As Canadian cases of COVID-19 increase, many Indigenous leaders and politicians are expressing their concerns that some reserves have not yet received hand sanitizer, gloves, or masks, greatly increasing the risk of the virus spreading within these smaller communities.

Some reserves are receiving only isolation tents, but in many cases these are not feasible or helpful, and are far from a universal solution. Additionally, according to federal officials, Inuit communities are not receiving tents.  For reserves in Northern Canada where tents are being provided, they are not habitable long-term, as they do not retain heat and cannot provide adequate shelter. Niki Ashton, NDP MP of Churchill-Keewatinook, a riding in Northern Manitoba, said of the tents, “You don’t put sick people in winter in a tent […] A tent in northern Manitoba’s climate for the next multiple months is basically the same as a body bag.”

The mobilization of the federal government to minimize the impact of COVID-19 is limited to helping select communities. $500 million of the government’s support for COVID-19 is going to provincial and territorial governments, but the major teleconference between Indigenous leaders and the Prime Minister on March 13 did not include Premiers. The $305 million in aid being promised to Indigenous communities has no clear allocation; the official COVID-19 committee has never mentioned it. Crucially we cannot let this new funding distract from the fact that in the initially proposed COVID-19 support budget, the Métis were not included.

In British Columbia, while members of the Wet’suwet’en Nation and those living at checkpoints on the land are being told to self-isolate, the RCMP is escorting pipeline workers back onto the construction sites, despite having no legal authority to be there. As stated in a Facebook post on the Wet’suwet’en Access Point on Gidimt’en Territory page, “Temporary workers and police from throughout the province come and go. Pipelines are stockpiled, while RCMP escort workers through Unist’ot’en, Gidimt’en and Lihkts’amisyu territory to clear the pipeline right of way.” In another post, they shared a photo of pipelines being stacked. These land protectors are being forced to choose between interacting with the police which puts them at risk of unlawful arrests and police brutality, as well as potentially being exposed to COVID-19 or not defending their land.

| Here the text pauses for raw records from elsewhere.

(** The lines that announce a detected change, and those that follow them
    when the effective time is a valid date. *)
Definition detection_lines (filename changeReason : jsstring)
    (versionInfo : VersionInfo) : list Event :=
  [Log (LogUpdated filename (or_else (Some changeReason) (js "first time")));
   Log (LogVersion (or_else (vi_version versionInfo) (js "N/A")))].

Definition record_lines (headers : Headers) (lastModified : Z) (age : option Z)
    : list Event :=
  [Log (LogLastModified (iso_string lastModified));
   Log (LogServerLastModified (or_else (hd_lastModified headers) (js "N/A")));
   Log (LogETag (or_else (hd_etag headers) (js "N/A")));
   Log (LogFileAge age)].

(** The test that makes an iteration [continue] before it fetches: the
    entry of [filename] has a truthy [lastChecked] and the clock, read once,
    is less than ninety minutes after it. *)
Definition throttled (h : Host) (currentMetadata : gmap jsstring Metadata)
    (filename : jsstring) (s : State) : bool :=
  match currentMetadata !! filename with
  | Some om =>
      match md_lastChecked om with
      | Some (c :: lc) =>
          minutes_lt (date_sub (Some (clock h (ticks s))) (parse_date h (c :: lc))) 90
      | _ => false
      end
  | None => false
  end.

(** The readings of the clock before the fetch: one if [lastChecked] is
    looked at. *)
Definition early_readings (currentMetadata : gmap jsstring Metadata)
    (filename : jsstring) : nat :=
  match currentMetadata !! filename with
  | Some om => if truthy (md_lastChecked om) then 1 else 0
  | None => 0
  end.

(** The five ways an iteration of the loop can go, with what each leaves
    behind and the events it adds to the trace.  [lm] is the effective time,
    computed after the fetch. *)
Inductive Step (h : Host) (currentHashes : gmap jsstring jsstring)
    (currentMetadata : gmap jsstring Metadata) (filename url : jsstring)
    (s s' : State) : Prop :=
| Skipped (since : option Z) :
    throttled h currentMetadata filename s = true ->
    s' = say [Log (LogFetching filename); Log (LogThrottled filename since)]
             (advance 1 s) ->
    Step h currentHashes currentMetadata filename url s s'
| FetchFailed (e : JsError) :
    throttled h currentMetadata filename s = false ->
    fetch_error (fetch h url) = Some e ->
    s' = say [Log (LogFetching filename); Fetch url; Log (LogFailedToFetch url e);
              Log (LogErrorProcessing filename e)]
             (advance (early_readings currentMetadata filename) s) ->
    Step h currentHashes currentMetadata filename url s s'
| NotPersisted (status : Z) (statusText : jsstring) (get : jsstring -> option jsstring)
      (content : jsstring) (sx : State) (lm : Date) (e : JsError) (evs : list Event) :
    throttled h currentMetadata filename s = false ->
    fetch h url = Response true status statusText get content ->
    ticks sx = (early_readings currentMetadata filename + ticks s)%nat ->
    fst (parseLastModified h (get (js "last-modified")) content sx) = Returned lm ->
    fst (detectChange h (currentHashes !! filename) (calculateHash content)
           (currentMetadata !! filename) lm (get (js "etag")))
      || negb (truthy (currentHashes !! filename)) = true ->
    (lm = None /\ e = InvalidTimeValue \/
     is_Some lm /\ writable h (ListFile filename) = false /\
     e = WriteFailed (ListFile filename)) ->
    disk s' = disk s -> newHashes s' = newHashes s ->
    newMetadata s' = newMetadata s -> updatedLists s' = updatedLists s ->
    trace s' = trace s ++ evs -> fetched evs = [url] ->
    (forall name, outputs name evs = []) -> sleeps evs = [] ->
    (exists age,
       evs = [Log (LogFetching filename); Fetch url] ++
             detection_lines filename
               (snd (detectChange h (currentHashes !! filename) (calculateHash content)
                       (currentMetadata !! filename) lm (get (js "etag"))))
               (extractVersion content) ++
             match lm with
             | Some t => record_lines (headers_of get) t age ++
                         [WriteFile (ListFile filename)]
             | None => []
             end ++
             [Log (LogErrorProcessing filename e)]) ->
    Log (LogErrorProcessing filename e) ∈ evs ->
    (ticks s <= ticks s')%nat ->
    Step h currentHashes currentMetadata filename url s s'
| UpToDate (status : Z) (statusText : jsstring) (get : jsstring -> option jsstring)
      (content : jsstring) (sx : State) (lm : Date) (evs : list Event) :
    throttled h currentMetadata filename s = false ->
    fetch h url = Response true status statusText get content ->
    ticks sx = (early_readings currentMetadata filename + ticks s)%nat ->
    fst (parseLastModified h (get (js "last-modified")) content sx) = Returned lm ->
    fst (detectChange h (currentHashes !! filename) (calculateHash content)
           (currentMetadata !! filename) lm (get (js "etag")))
      || negb (truthy (currentHashes !! filename)) = false ->
    disk s' = disk s -> newHashes s' = newHashes s ->
    (match currentMetadata !! filename with
     | Some om =>
         exists n, (ticks s <= n < ticks s')%nat /\
           newMetadata s' =
             <[filename := with_lastChecked om (iso_string (clock h n))]> (newMetadata s)
     | None => newMetadata s' = newMetadata s
     end) ->
    updatedLists s' = updatedLists s ->
    trace s' = trace s ++ evs -> fetched evs = [url] ->
    (forall name, outputs name evs = []) -> sleeps evs = [1000] ->
    (exists age,
       evs = [Log (LogFetching filename); Fetch url; Log (LogUpToDate filename age);
              Sleep 1000]) ->
    (ticks s <= ticks s')%nat ->
    Step h currentHashes currentMetadata filename url s s'
| Recorded (status : Z) (statusText : jsstring) (get : jsstring -> option jsstring)
      (content : jsstring) (sx : State) (t : Z) (n : nat) (age : option Z)
      (evs : list Event) :
    throttled h currentMetadata filename s = false ->
    fetch h url = Response true status statusText get content ->
    ticks sx = (early_readings currentMetadata filename + ticks s)%nat ->
    fst (parseLastModified h (get (js "last-modified")) content sx) = Returned (Some t) ->
    fst (detectChange h (currentHashes !! filename) (calculateHash content)
           (currentMetadata !! filename) (Some t) (get (js "etag")))
      || negb (truthy (currentHashes !! filename)) = true ->
    writable h (ListFile filename) = true ->
    (ticks s <= n < ticks s')%nat ->
    disk s' = mkDisk (hashes_json (disk s)) (metadata_json (disk s))
                     (<[filename := content]> (list_files (disk s)))
                     (summary_json (disk s)) ->
    newHashes s' = <[filename := calculateHash content]> (newHashes s) ->
    newMetadata s' =
      <[filename := mkMetadata (Some (iso_string t)) (get (js "etag"))
                      (vi_version (extractVersion content))
                      (Some (iso_string (clock h n))) (length content)]>
        (newMetadata s) ->
    updatedLists s' =
      updatedLists s ++
      [mkUpdateEvent filename url (calculateHash content)
         (vi_version (extractVersion content)) (iso_string t)
         (get (js "last-modified")) (get (js "etag")) (length content)
         (snd (detectChange h (currentHashes !! filename) (calculateHash content)
                 (currentMetadata !! filename) (Some t) (get (js "etag"))))
         (vi_expires (extractVersion content)) age] ->
    trace s' = trace s ++ evs -> fetched evs = [url] ->
    (forall name, outputs name evs = []) -> sleeps evs = [1000] ->
    (exists age0,
       evs = [Log (LogFetching filename); Fetch url] ++
             detection_lines filename
               (snd (detectChange h (currentHashes !! filename) (calculateHash content)
                       (currentMetadata !! filename) (Some t) (get (js "etag"))))
               (extractVersion content) ++
             record_lines (headers_of get) t age0 ++
             [WriteFile (ListFile filename); Sleep 1000]) ->
    Step h currentHashes currentMetadata filename url s s'.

During COVID-19, while personal and community health concerns are important, the concerns of Indigenous communities are crucial and must receive equal attention from the government and the media. The government’s neglect cannot be ignored; they must be pressured to provide proper resources and assistance during a national health crisis. Call Minister of Indigenous Services Marc Miller and Minister of Indigenous Relations of Reconciliation Scott Fraser and demand that they implement clear communication with Indigenous leaders to meet the needs of their communities. It is crucial to call out eco-facism when we see it, and to support Indigenous land defenders by circulating information and assisting with online organization via social media, which is possible even under self-isolation.